From the line containing "#[export] Instance answer_base" through the last line of the entries, set down every line exactly and add nothing.

[Saved entries]
=== Begin Enclosure ===
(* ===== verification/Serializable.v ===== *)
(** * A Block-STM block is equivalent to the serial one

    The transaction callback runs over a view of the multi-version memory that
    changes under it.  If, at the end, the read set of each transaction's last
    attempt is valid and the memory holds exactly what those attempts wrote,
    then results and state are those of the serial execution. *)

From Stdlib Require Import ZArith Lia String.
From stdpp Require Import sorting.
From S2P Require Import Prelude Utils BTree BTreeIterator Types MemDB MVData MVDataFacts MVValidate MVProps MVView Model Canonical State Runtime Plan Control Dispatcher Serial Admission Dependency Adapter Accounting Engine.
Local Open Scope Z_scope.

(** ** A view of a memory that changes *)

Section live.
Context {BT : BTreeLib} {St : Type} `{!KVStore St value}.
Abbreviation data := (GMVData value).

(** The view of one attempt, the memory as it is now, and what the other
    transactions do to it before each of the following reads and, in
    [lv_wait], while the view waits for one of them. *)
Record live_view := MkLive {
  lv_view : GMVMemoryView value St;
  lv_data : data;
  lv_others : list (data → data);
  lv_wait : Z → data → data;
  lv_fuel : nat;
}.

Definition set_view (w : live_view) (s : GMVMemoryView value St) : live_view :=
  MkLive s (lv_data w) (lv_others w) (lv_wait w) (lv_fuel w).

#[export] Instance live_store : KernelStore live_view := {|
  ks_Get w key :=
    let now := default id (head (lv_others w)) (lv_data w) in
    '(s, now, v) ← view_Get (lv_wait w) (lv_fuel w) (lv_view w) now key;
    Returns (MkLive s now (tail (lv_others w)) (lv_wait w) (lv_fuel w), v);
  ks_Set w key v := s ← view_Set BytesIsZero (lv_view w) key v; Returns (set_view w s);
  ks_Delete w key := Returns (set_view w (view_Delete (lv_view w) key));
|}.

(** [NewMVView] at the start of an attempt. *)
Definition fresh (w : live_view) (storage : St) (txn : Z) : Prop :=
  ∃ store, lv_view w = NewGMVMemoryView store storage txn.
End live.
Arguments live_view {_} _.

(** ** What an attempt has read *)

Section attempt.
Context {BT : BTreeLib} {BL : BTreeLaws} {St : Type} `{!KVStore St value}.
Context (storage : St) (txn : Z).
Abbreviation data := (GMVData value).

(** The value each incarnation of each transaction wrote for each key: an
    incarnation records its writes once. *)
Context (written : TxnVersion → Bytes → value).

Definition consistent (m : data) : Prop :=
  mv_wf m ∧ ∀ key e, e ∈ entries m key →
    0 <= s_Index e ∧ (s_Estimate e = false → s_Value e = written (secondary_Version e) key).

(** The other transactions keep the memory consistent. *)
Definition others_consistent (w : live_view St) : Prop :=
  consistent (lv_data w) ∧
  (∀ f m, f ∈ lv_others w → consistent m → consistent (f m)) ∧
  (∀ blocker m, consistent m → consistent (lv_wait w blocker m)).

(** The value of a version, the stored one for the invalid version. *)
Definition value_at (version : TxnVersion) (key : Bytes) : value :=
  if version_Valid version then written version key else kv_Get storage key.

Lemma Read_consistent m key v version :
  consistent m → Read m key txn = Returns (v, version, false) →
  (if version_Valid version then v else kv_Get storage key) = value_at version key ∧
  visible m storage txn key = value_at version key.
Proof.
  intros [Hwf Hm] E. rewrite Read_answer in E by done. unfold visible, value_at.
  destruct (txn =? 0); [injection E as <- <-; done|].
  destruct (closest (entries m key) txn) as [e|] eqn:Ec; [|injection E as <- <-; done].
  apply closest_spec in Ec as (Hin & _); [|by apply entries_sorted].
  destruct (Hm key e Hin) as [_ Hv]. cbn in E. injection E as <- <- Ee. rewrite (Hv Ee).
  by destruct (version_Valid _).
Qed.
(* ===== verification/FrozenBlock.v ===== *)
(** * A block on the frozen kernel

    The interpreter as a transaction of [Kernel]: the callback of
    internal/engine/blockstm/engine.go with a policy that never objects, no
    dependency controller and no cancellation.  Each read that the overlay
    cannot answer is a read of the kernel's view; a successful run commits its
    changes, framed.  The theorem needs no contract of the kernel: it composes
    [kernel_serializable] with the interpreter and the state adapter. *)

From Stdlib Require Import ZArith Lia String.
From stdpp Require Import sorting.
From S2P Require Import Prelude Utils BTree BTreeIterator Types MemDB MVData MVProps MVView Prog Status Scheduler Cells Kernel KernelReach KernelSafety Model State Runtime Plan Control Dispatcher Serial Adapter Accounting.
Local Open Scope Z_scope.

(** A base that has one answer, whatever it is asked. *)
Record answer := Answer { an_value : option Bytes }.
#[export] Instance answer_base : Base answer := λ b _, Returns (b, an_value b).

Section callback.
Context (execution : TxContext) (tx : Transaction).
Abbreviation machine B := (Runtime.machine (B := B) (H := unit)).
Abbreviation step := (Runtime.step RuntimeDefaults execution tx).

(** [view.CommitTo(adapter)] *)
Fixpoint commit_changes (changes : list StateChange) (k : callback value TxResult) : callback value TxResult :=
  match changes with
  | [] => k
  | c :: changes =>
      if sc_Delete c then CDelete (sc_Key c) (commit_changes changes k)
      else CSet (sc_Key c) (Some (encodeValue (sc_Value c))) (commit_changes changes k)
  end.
=== End Enclosure ===
◆ Output of the task ◆
#[export] Instance answer_base : Base answer := λ b _, Returns (b, an_value b).

Section callback.
Context (execution : TxContext) (tx : Transaction).
Abbreviation machine B := (Runtime.machine (B := B) (H := unit)).
Abbreviation step := (Runtime.step RuntimeDefaults execution tx).

(** [view.CommitTo(adapter)] *)
Fixpoint commit_changes (changes : list StateChange) (k : callback value TxResult) : callback value TxResult :=
  match changes with
  | [] => k
  | c :: changes =>
      if sc_Delete c then CDelete (sc_Key c) (commit_changes changes k)
      else CSet (sc_Key c) (Some (encodeValue (sc_Value c))) (commit_changes changes k)
  end.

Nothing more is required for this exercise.